The J.D. Power 2015 U.S. Primary Mortgage Origination Satisfaction Study  released Monday determined mortgage customer satisfaction from 4,666 respondents based on application/approval process; interaction; loan closing; loan offerings; onboarding; and problem resolution.
The survey showed that overall customer satisfaction with mortgage origination averages 793 on a 1,000-point scale in 2015, up seven points from 2014.
JD Power credits much of the increase to a 22 point jump in the application and approval process factor, which was influenced by improved perceptions of the speed of the loan process.
Quicken Loans came in first place with the best primary mortgage origination satisfaction for a sixth consecutive year, with a score of 850, up 15 points from 2014, the results found. Fifth Third Mortgage ranks second with a score of 812, followed by Bank of America and BB&T in a tie at 811 each.

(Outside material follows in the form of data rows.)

(* ===== verification/VadTest.v ===== *)
(** The unit tests of the voice activity detector ([vad_gmm_unittest.cc],
    [vad_filterbank_unittest.cc], [vad_core_unittest.cc], [vad_unittest.cc]) on
    the model, and what the 48 kHz path makes of a frame. *)
From S2P Require Import Prelude SplMath Resample Vad VadMin VadInv VadOps.

(** ** [vad_gmm_unittest.cc] *)

Example gaussian_reference mc :
  GaussianProbability mc 0 0 128 = (1048576, 0) /\ GaussianProbability mc 16 128 128 = (1048576, 0) /\
  GaussianProbability mc (-16) (-128) 128 = (1048576, 0) /\
  GaussianProbability mc 59 0 128 = (1024, 7552) /\ GaussianProbability mc 75 128 128 = (1024, 7552) /\
  GaussianProbability mc (-75) (-128) 128 = (1024, -7552) /\ GaussianProbability mc 105 0 128 = (0, 13440).
Proof. vm_compute. repeat split. Qed.

(** ** [vad_filterbank_unittest.cc] *)

Definition features_of (v : VadInst) (x : list Z) (n : Z) : option (Z * list Z * VadInst) :=
  CalculateFeatures v x n (replicate 120 0) (replicate 60 0) (replicate 6 0).

Definition features_test (x : list Z) : option (list (Z * list Z)) :=
  a ← features_of fresh_vad x 80; b ← features_of a.2 x 160; c ← features_of b.2 x 240;
  Some [a.1; b.1; c.1].

Example features_reference :
  features_test (square_frame 1440) =
    Some [(48, [1213; 759; 587; 462; 434; 272]); (11, [1479; 1385; 1291; 1200; 1103; 1099]);
          (11, [1732; 1692; 1681; 1629; 1436; 1436])] /\
  option_map fst (features_of fresh_vad (replicate 80 0) 80) = Some (0, kOffsetVector) /\
  option_map fst (features_of fresh_vad (replicate 80 1) 80) = Some (0, kOffsetVector).
Proof. vm_compute. repeat split. Qed.

(** ** [vad_core_unittest.cc] *)

Definition calc_vad (v : VadInst) (fs : Z) (x : list Z) (n : Z) : option (Z * VadInst) :=
  match fs with
  | 8000 => CalcVad8khz some_locals v x n
  | 16000 => CalcVad16khz some_locals v x n
  | 32000 => CalcVad32khz some_locals v x n
  | _ => CalcVad48khz some_locals v x n
  end.

Fixpoint calc_all (formats : list (Z * Z)) (x : list Z) (v : VadInst) : option (list Z * VadInst) :=
  match formats with
  | [] => Some ([], v)
  | (fs, n) :: formats => r ← calc_vad v fs x n; q ← calc_all formats x r.2; Some (r.1 :: q.1, q.2)
  end.

(** Zeros are not speech, squares are, at every rate. *)
Example calc_vad_reference :
  (r ← calc_all [(8000, 80)] (replicate 80 0) fresh_vad;
   q ← calc_all [(8000, 80); (16000, 160); (32000, 320); (48000, 480)] (square_frame 480) r.2;
   Some (r.1, q.1)) = Some ([0], [1; 1; 1; 1]).
Proof. vm_compute. reflexivity. Qed.

(** ** [vad_unittest.cc]: rates and frame lengths *)

Example valid_formats_reference :
  filter (fun p => ValidRateAndFrameLength p.1 p.2 = 0)
    (list_prod [8000; 16000; 32000; 48000; 12000] [80; 120; 160; 240; 320; 480; 640; 960; 1440]) =
  [(8000, 80); (8000, 160); (8000, 240); (16000, 160); (16000, 320); (16000, 480);
   (32000, 320); (32000, 640); (32000, 960); (48000, 480); (48000, 960); (48000, 1440)].
Proof. vm_compute. reflexivity. Qed.
(* ===== verification/StretchInv.v ===== *)
(** What acceleration and pre-emptive expansion make of their input: everything
    outside of one pitch period is handed on unmodified, the period is a cross
    fade, and no access is out of bounds. *)
From S2P Require Import Prelude SplMath SplFilt Stretch StretchSim.

(** ** Sampling rates *)

Definition rate_ok (fs : Z) : Prop := fs = 8000 \/ fs = 16000 \/ fs = 32000.

Lemma rate_cases (P : Z -> Z -> Prop) : P 8000 1 -> P 16000 2 -> P 32000 4 -> forall fs, rate_ok fs -> P fs (CalcFsMult fs).
Proof. intros H1 H2 H3 fs [->|[->| ->]]; assumption. Qed.

Lemma CalcFsMult_ok fs : rate_ok fs -> CalcFsMult fs = 1 \/ CalcFsMult fs = 2 \/ CalcFsMult fs = 4.
Proof. intros [->|[->| ->]]; cbn; auto. Qed.

(** ** Peak detection *)

Lemma prbl_flag_range test fs_mult stp fuel : forall flag lmt,
  1 <= flag -> fs_mult = flag + Z.of_nat fuel - 1 -> (0 < fuel)%nat ->
  exists f, prbl_flag fuel test fs_mult stp flag lmt = Some f /\ 1 <= f <= fs_mult.
Proof.
  induction fuel as [|fuel IH]; intros flag lmt Hf Hs Hp; [lia|]. cbn [prbl_flag].
  destruct (Z.eqb_spec flag fs_mult) as [->|Hn]; cbn [orb]; [exists fs_mult; split; [done|lia]|].
  destruct (test lmt); [exists flag; split; [done|lia]|]. apply IH; lia.
Qed.
Lemma told_fields x inst :
  dsp_accelerateLength (told x inst) = dsp_accelerateLength inst /\
  dsp_preemptiveLength (told x inst) = dsp_preemptiveLength inst /\ dsp_consecExp (told x inst) = dsp_consecExp inst /\
  dsp_fs (told x inst) = dsp_fs inst.
Proof. unfold told. destruct (dsp_msInfo inst) as [ms|]; [|done]. by destruct (decide (ms_msMode ms = NETEQ_MASTER)). Qed.

(** ** Each branch of [Accelerate] *)

Section accelerate.
Context (inst : DSPInst) (scratch decoded : list Z) (len : Z) (out : list Z) (pw16_len : Z).
Hypothesis HF : frame_ok (dsp_fs inst) len decoded scratch out.
Let m := CalcFsMult (dsp_fs inst).
Let inst0 := inst <| dsp_consecExp := 0 |>.

Lemma frame_bounds : 0 <= len <= 32767 /\ zlen decoded = len /\ len <= zlen out /\ (m = 1 \/ m = 2 \/ m = 4).
Proof using HF.
  destruct HF as [Hr Hl Hm _ _ Ho]. unfold NETEQ_MAX_FRAME_SIZE, NETEQ_MAX_OUTPUT_SIZE in *. pose proof (zlen_nonneg decoded).
  split; [lia|]. split; [done|]. split; [lia|]. by apply CalcFsMult_ok.
Qed.

Lemma Accelerate_short bgn : len < 239 * m ->
  answers (Accelerate inst scratch decoded len out pw16_len bgn) NETEQ_OTHER_ERROR
    (inst0 <| dsp_mode := MODE_UNSUCCESS_ACCELERATE |>) decoded out.
Proof using HF.
  intros H. destruct frame_bounds as (Hb & Hl & Ho & _). apply (answers_intro _ _ _ _ _ len); [|done].
  unfold Accelerate. cbv zeta. rewrite too_short by apply HF. fold m. case_if; [|lia]. by rewrite hand_on_spec.
Qed.

Lemma Accelerate_noise bgn : 239 * m <= len -> bgn <> 0 ->
  exists inst', answers (Accelerate inst scratch decoded len out pw16_len bgn) 0 inst'
    (take (Z.to_nat (len - 64 * m)) decoded) out /\ dsp_mode inst' = MODE_LOWEN_ACCELERATE /\
    dsp_consecExp inst' = 0 /\ dsp_accelerateLength inst' = u32 (dsp_accelerateLength inst + 64 * m) /\
    dsp_msInfo inst' = dsp_msInfo inst.
Proof using HF.
  intros H Hn. destruct frame_bounds as (Hb & Hl & Ho & Hm). unfold Accelerate. cbv zeta. rewrite too_short by apply HF.
  fold m. case_if; [lia|]. fold inst0. case_if; [|lia].
  rewrite (acc_bgn_spec inst0 decoded len out); [|apply HF|by eapply frame_samples|lia].
  eexists. split; [apply (answers_intro _ _ _ _ _ (len - 64 * m)); [reflexivity|]|done]. apply take_z_zlen. lia.
Qed.

(** The master, or the only channel. *)
Lemma Accelerate_master ms : 239 * m <= len -> dsp_msInfo inst = Some ms -> ms_msMode ms <> NETEQ_SLAVE ->
  exists p vad corr, 20 * m <= p <= 119 * m /\ finds inst0 ms scratch decoded 50 p vad corr /\
  if (14746 <? corr) || (vad =? 0)
  then answers (Accelerate inst scratch decoded len out pw16_len 0) 0
      (inst0 <| dsp_msInfo := Some (ms <| ms_bestIndex := p |>) |>
             <| dsp_mode := if negb (vad =? 0) then MODE_SUCCESS_ACCELERATE else MODE_LOWEN_ACCELERATE |>
             <| dsp_accelerateLength := u32 (dsp_accelerateLength inst + p) |>
             <| dsp_accelerate_normal := s32 (dsp_accelerate_normal inst + p) |>)
      (shortened decoded (120 * m) p) out
  else answers (Accelerate inst scratch decoded len out pw16_len 0) 0
      ((told ACC_FAIL (inst0 <| dsp_msInfo := Some (ms <| ms_bestIndex := p |>) |>))
         <| dsp_mode := MODE_UNSUCCESS_ACCELERATE |>) decoded out.
Proof using HF.
  intros H Hms Hmode. destruct frame_bounds as (Hb & Hl & Ho & Hm). pose proof (frame_samples _ _ _ _ _ HF H) as Hs.
  destruct (master_search_ok inst0 ms scratch decoded len 50) as (p & vad & corr & E & Hp & _ & Hj); [apply HF|done|apply HF|lia|].
  change (CalcFsMult (dsp_fs inst0)) with m in Hp. assert (Hp' : 0 < p <= 119 * m) by lia. exists p, vad, corr. split; [lia|].
  split; [split; [eexists; rewrite Hl; exact E|exact Hj]|]. unfold Accelerate. cbv zeta.
  rewrite too_short by apply HF. fold m. rewrite (proj2 (Z.ltb_ge len (239 * m)) H). fold inst0. change (negb (0 =? 0)) with false. cbv iota.
  change (dsp_msInfo inst0) with (dsp_msInfo inst). rewrite Hms. destruct (decide _) as [|_]; [done|].
  rewrite E. cbn [mbind option_bind]. case_if.
  - rewrite (acc_remove_spec _ decoded len p vad out); [|apply HF|exact Hs|lia|exact (conj (ltac:(lia) : 0 < p) (proj2 Hp))].
    apply (answers_intro _ _ _ _ _ (len - p)); [reflexivity|]. rewrite zlen_shortened; change (CalcFsMult _) with m; lia.
  - rewrite acc_fail_spec by done. by apply (answers_intro _ _ _ _ _ len).
Qed.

In addition, consumers appeared to have been more satisfied using digital channels rather than other methods.
The survey showed that customers were more content completing an application (799), submitting documents (804), and receiving status updates (811) through digital channels, compared to communicating via mail or fax (753, 766, and 770, respectively).
"While a lot of effort has been placed on ensuring compliance with new regulations, it is imperative that lenders improve their education and communication about the impact of these changes or risk losing customers," said Craig Martin, Director of the Mortgage Practice at J.D. Power.
He continued, "Effective communication remains one of the most important aspects of a satisfying mortgage experience, especially if the process is taking longer than it has historically. As the number of Millennial home buyers continues to rise, lenders must be ready to meet their expectations. This generation is highly digitally connected, so ongoing communication and transparency via the channels they prefer, particularly mobile, are vital."
However, JD Power says that despite the rise in mortgage customer satisfaction, lenders feeling more pressure from TILA-RESPA Integrated Disclosure (TRID) rules, which could increase the time it takes to get a home loan while also facing increased competition from non-traditional lenders.
"This law has the potential to increase the mortgage timeline which poses a significant challenge for lenders when serving home buyers across all generations, but could be particularly challenging when dealing with Millennials (ages 18-34) who are technically savvy, always connected to the Internet and noted as being capricious consumers," the survey explained.